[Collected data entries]
=== Section Start ===

(** * scikit-lego: grouped utilities and pandas column transformers

    A shallow embedding of

    - [sklego/meta/_grouped_utils.py]
      ([_split_groups_and_values], [_data_format_checks],
      [_check_grouping_columns]), and
    - [sklego/preprocessing/pandastransformers.py]
      ([ColumnDropper], [PandasTypeSelector], [ColumnSelector]),

    together with the small part of pandas, numpy, scikit-learn and narwhals
    that these functions call.  Python exceptions are values of [exn];
    a call either returns ([Ok]) or raises ([Raise]).  Methods that assign to
    [self] are functions from the instance to an outcome and the instance
    after the call. *)

From Stdlib Require Import String ZArith QArith Qabs Bool Arith Lia List Permutation.
Import ListNotations.
Local Open Scope string_scope.
Local Open Scope list_scope.
Local Open Scope nat_scope.

(** ** Python values *)

(** A column label, a group reference or a row label: a string or an
    integer. *)
Inductive key : Type :=
| KStr (s : string)
| KInt (z : Z).

Definition key_eqb (a b : key) : bool :=
  match a, b with
  | KStr s, KStr t => String.eqb s t
  | KInt x, KInt y => Z.eqb x y
  | _, _ => false
  end.

Definition mem (k : key) (l : list key) : bool := existsb (key_eqb k) l.

(** The storage types of a column or an array that the model tells apart.
    [int64], [float64] and [complex128] are numpy's number types;
    [bool_] and [object_] are not. *)
Inductive dtype : Type := int64 | float64 | complex128 | bool_ | object_.

Definition dtype_eqb (a b : dtype) : bool :=
  match a, b with
  | int64, int64 | float64, float64 | complex128, complex128
  | bool_, bool_ | object_, object_ => true
  | _, _ => false
  end.

(** [np.issubdtype(d, np.number)] *)
Definition is_number (d : dtype) : bool :=
  match d with
  | int64 | float64 | complex128 => true
  | bool_ | object_ => false
  end.

(** [d.kind == "c"] *)
Definition kind_is_complex (d : dtype) : bool :=
  match d with complex128 => true | _ => false end.

(** One entry of a table or array.  Finite numbers carry a rational
    payload; rounding is not modelled. *)
Inductive cell : Type :=
| Num (q : Q)
| NaN
| Inf (negative : bool)
| Cplx (re im : Q)
| Str (s : string)
| Bool (b : bool)
| NoneV.
(** The facts common to all routes, route by route. *)
Lemma route_summary (cfg : Config) (r : Request) (env : Env) (st : Store) :
  summary (escapes r) st (exec (route cfg r) env st)
  /\ (is_get r = true -> after (route cfg r) env st = st).
Proof.
  unfold after.
  destruct r as [req|q|req|v| |req| |req|form]; simpl route; cbn [escapes is_get];
    (split; [|try discriminate]).
  - apply upload_summary.
  - rewrite get_images_runs.
    destruct (Image.cast_cardNum (given (ImagesQuery.cardNum q)));
      [destruct (db_rejects env 0)|]; summary_case.
  - intros _. rewrite get_images_runs.
    destruct (Image.cast_cardNum (given (ImagesQuery.cardNum q)));
      [destruct (db_rejects env 0)|]; reflexivity.
  - destruct (save_checks req) eqn:Hchk.
    + destruct (save_cards_accepted req Hchk) as (b & cs & -> & Hb).
      rewrite (save_cards_runs b cs env st Hb).
      destruct (db_rejects env 0);
        [|destruct (cardSchema.cast_all cs); [destruct (db_rejects env 1)|]];
        summary_case.
    + rewrite (save_cards_stopped req env st Hchk).
      destruct (SaveCardsReq.body req); summary_case.
  - destruct (truthy v) eqn:Hv.
    + destruct v as [b|]; [|discriminate].
      rewrite (load_cards_runs b env st (proj1 (truthy_Some b) Hv)).
      destruct (db_rejects env 0); summary_case.
    + rewrite (load_cards_refused v env st Hv). summary_case.
  - intros _. destruct (truthy v) eqn:Hv.
    + destruct v as [b|]; [|discriminate].
      rewrite (load_cards_runs b env st (proj1 (truthy_Some b) Hv)).
      destruct (db_rejects env 0); reflexivity.
    + now rewrite (load_cards_refused v env st Hv).
  - rewrite get_offer_runs. destruct (db_rejects env 0); summary_case.
  - intros _. rewrite get_offer_runs. destruct (db_rejects env 0); reflexivity.
  - destruct (offer_checks req) eqn:Hchk.
    + rewrite (post_offer_runs req env st Hchk).
      destruct (db_rejects env 0); summary_case.
    + rewrite (post_offer_refused req env st Hchk). summary_case.
  - rewrite delete_offer_runs. destruct (db_rejects env 0); summary_case.
  - destruct (inquiry_checks req) eqn:Hchk.
    + rewrite (inquiry_runs cfg req env st Hchk).
      destruct (db_rejects env 0); [summary_case|].
      destruct (notifies cfg); [destruct (mail_rejects env)|]; summary_case.
    + rewrite (inquiry_refused cfg req env st Hchk). summary_case.
  - unfold app_post_api_upload.
    destruct (upload_single "image" form) as [req|];
      [apply upload_summary | summary_case].
Qed.

(** Every request is answered, whatever the services do, with status 200,
    201, 400 or 500.  An error escapes the handler exactly for an upload
    form that multer refuses and for a request to /api/upload or
    /api/save-cards without a body; no call has been made then, the store
    is unchanged and Express answers 500.  Otherwise the handler answers
    itself, and its status is 500 exactly when a store call or the
    Cloudinary upload did not go through; a notification that fails never
    makes it 500. *)
Theorem every_route_answers (cfg : Config) (r : Request) (env : Env) (st : Store) :
  let answer := reply (route cfg r) env st in
  In (http_status answer) [200; 201; 400; 500]
  /\ (answer = Throw <-> escapes r = true)
  /\ (answer = Throw ->
      calls (route cfg r) env st = [] /\ after (route cfg r) env st = st)
  /\ (forall resp, answer = Ok resp ->
      (status resp = 500 <-> failed (calls (route cfg r) env st) = true))
  /\ (http_status answer = 500
      <-> failed (calls (route cfg r) env st) = true \/ escapes r = true).
Proof.
  destruct (route_summary cfg r env st) as [S _]. revert S.
  unfold summary, reply, calls, after.
  destruct (exec (route cfg r) env st) as [[resp|] run]; cbn [fst snd http_status].
  - intros (He & Hin & H500 & _). rewrite He.
    split; [exact Hin|]. split; [split; discriminate|].
    split; [discriminate|]. split.
    + intros resp' E. injection E as <-. rewrite <- H500. symmetry.
      apply Z.eqb_eq.
    + rewrite <- H500, Z.eqb_eq. split; [now left | now intros [?|?]].
  - intros (He & Hst & Htr). rewrite He, Htr.
    split; [simpl; tauto|]. split; [tauto|]. split; [now intros _|].
    split; [discriminate|]. split; [now right | reflexivity].
Qed.

Lemma every_route_answers_witness :
  let r := PostUploadForm
             (UploadForm.Multipart [("photo", "PNG")]
                (UploadReq.Fields (Some "branch1") (Some "3") (Some "before"))) in
  calls (route no_relay r) (fine "https://res/new.png" 50) store_with_images = []
  /\ after (route no_relay r) (fine "https://res/new.png" 50) store_with_images
     = store_with_images.
Proof.
  apply (proj1 (proj2 (proj2 (every_route_answers no_relay
           (PostUploadForm
              (UploadForm.Multipart [("photo", "PNG")]
                 (UploadReq.Fields (Some "branch1") (Some "3")
                                   (Some "before"))))
           (fine "https://res/new.png" 50) store_with_images)))).
  reflexivity.
Defined.

(** A request that is answered 400 has made no external call and has left
    every collection as it was. *)
Theorem bad_request_touches_nothing
    (cfg : Config) (r : Request) (env : Env) (st : Store) :
  status_of (reply (route cfg r) env st) = Some 400 ->
  after (route cfg r) env st = st /\ calls (route cfg r) env st = [].
Proof.
  destruct (route_summary cfg r env st) as [S _]. revert S.
  unfold summary, reply, calls, after.
  destruct (exec (route cfg r) env st) as [[resp|] run];
    cbn [fst snd status_of]; [|discriminate].
  intros (_ & _ & _ & H4) H. apply H4. congruence.
Qed.

Lemma bad_request_touches_nothing_witness :
  after (route no_relay
           (PostUpload (UploadReq.Build (Some "PNG") (Some "branch1")
                          (Some "three") (Some "before"))))
        (fine "https://res/new.png" 50) store_with_images
  = store_with_images
  /\ calls (route no_relay
              (PostUpload (UploadReq.Build (Some "PNG") (Some "branch1")
                             (Some "three") (Some "before"))))
           (fine "https://res/new.png" 50) store_with_images
     = [].
Proof.
  apply (bad_request_touches_nothing no_relay
           (PostUpload (UploadReq.Build (Some "PNG") (Some "branch1")
                          (Some "three") (Some "before")))
           (fine "https://res/new.png" 50) store_with_images).
  reflexivity.
Defined.
(** ** Runs and what the entry points leave untouched *)

Lemma suppress_output_Ok s b s1 :
  suppress_output s = Ok b s1 -> exists o, s1 = set_output o s.
Proof.
  unfold suppress_output.
  destruct (all_constructors_called s) eqn:Hc; cbn.
  - destruct (output s) eqn:Ho.
    + destruct (getenv s "BYFL_OUTPUT_IF") as [value|].
      * destruct (find_first_of value "=") as [eqpos|]; [|discriminate].
        intros [= _ <-]. eauto.
      * intros [= _ <-]. eauto.
    + intros [= _ <-]. exists SUPPRESS. rewrite <- Ho. destruct s; reflexivity.
    + intros [= _ <-]. exists SHOW. rewrite <- Ho. destruct s; reflexivity.
  - intros [= _ <-]. exists (output s). destruct s; reflexivity.
Qed.

Lemma suppress_output_defined s : suppress_output s <> Undefined.
Proof.
  unfold suppress_output.
  destruct (all_constructors_called s); cbn; [|discriminate].
  destruct (output s); try discriminate.
  destruct (getenv s "BYFL_OUTPUT_IF") as [value|]; [|discriminate].
  destruct (find_first_of value "="); discriminate.
Qed.

Lemma bf_report_bb_tallies_frame cfg s s' :
  bf_report_bb_tallies cfg s = Ok tt s' ->
  scalars s' = scalars s /\
  global_totals s' = global_totals s /\
  per_func_totals s' = per_func_totals s /\
  func_call_tallies s' = func_call_tallies s /\
  user_defined_totals s' = user_defined_totals s /\
  bb_totals s' = bb_totals s /\
  call_stack s' = call_stack s.
Proof.
  unfold bf_report_bb_tallies.
  destruct (suppress_output s) as [b s1| |] eqn:Hs; cbn; try discriminate.
  apply suppress_output_Ok in Hs as [o ->].
  destruct b; [intros [= <-]; cbn; repeat split|].
  cbn. destruct (showed_header s); cbn;
    destruct (bf_bb_merge cfg <=? _); intros [= <-]; cbn; repeat split.
Qed.

Lemma bf_report_bb_tallies_cases cfg s s' :
  bf_report_bb_tallies cfg s = Ok tt s' ->
  global_totals s' = global_totals s /\
  ((bb_records (cout s') = bb_records (cout s) /\
    prev_global_totals s' = prev_global_totals s) \/
   (bb_records (cout s')
    = bb_columns cfg (difference (global_totals s) (prev_global_totals s))
      :: bb_records (cout s) /\
    prev_global_totals s' = global_totals s)).
Proof.
  unfold bf_report_bb_tallies.
  destruct (suppress_output s) as [b s1| |] eqn:Hs; cbn; try discriminate.
  apply suppress_output_Ok in Hs as [o ->].
  destruct b; [intros [= <-]; cbn; auto|].
  cbn. destruct (showed_header s); cbn;
    destruct (bf_bb_merge cfg <=? _); intros [= <-]; cbn; auto.
Qed.

Lemma bf_report_bb_tallies_defined cfg s :
  bf_report_bb_tallies cfg s <> Undefined.
Proof.
  unfold bf_report_bb_tallies.
  pose proof (suppress_output_defined s) as Hd.
  destruct (suppress_output s) as [b s1| |]; cbn; [|discriminate|tauto].
  destruct b; [discriminate|].
  destruct (bf_bb_merge cfg <=? _); discriminate.
Qed.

=== Section End ===

Instructions for the task: Count, in the records above, the lines that include "Theorem", and give the number with nothing added.

Task result: 2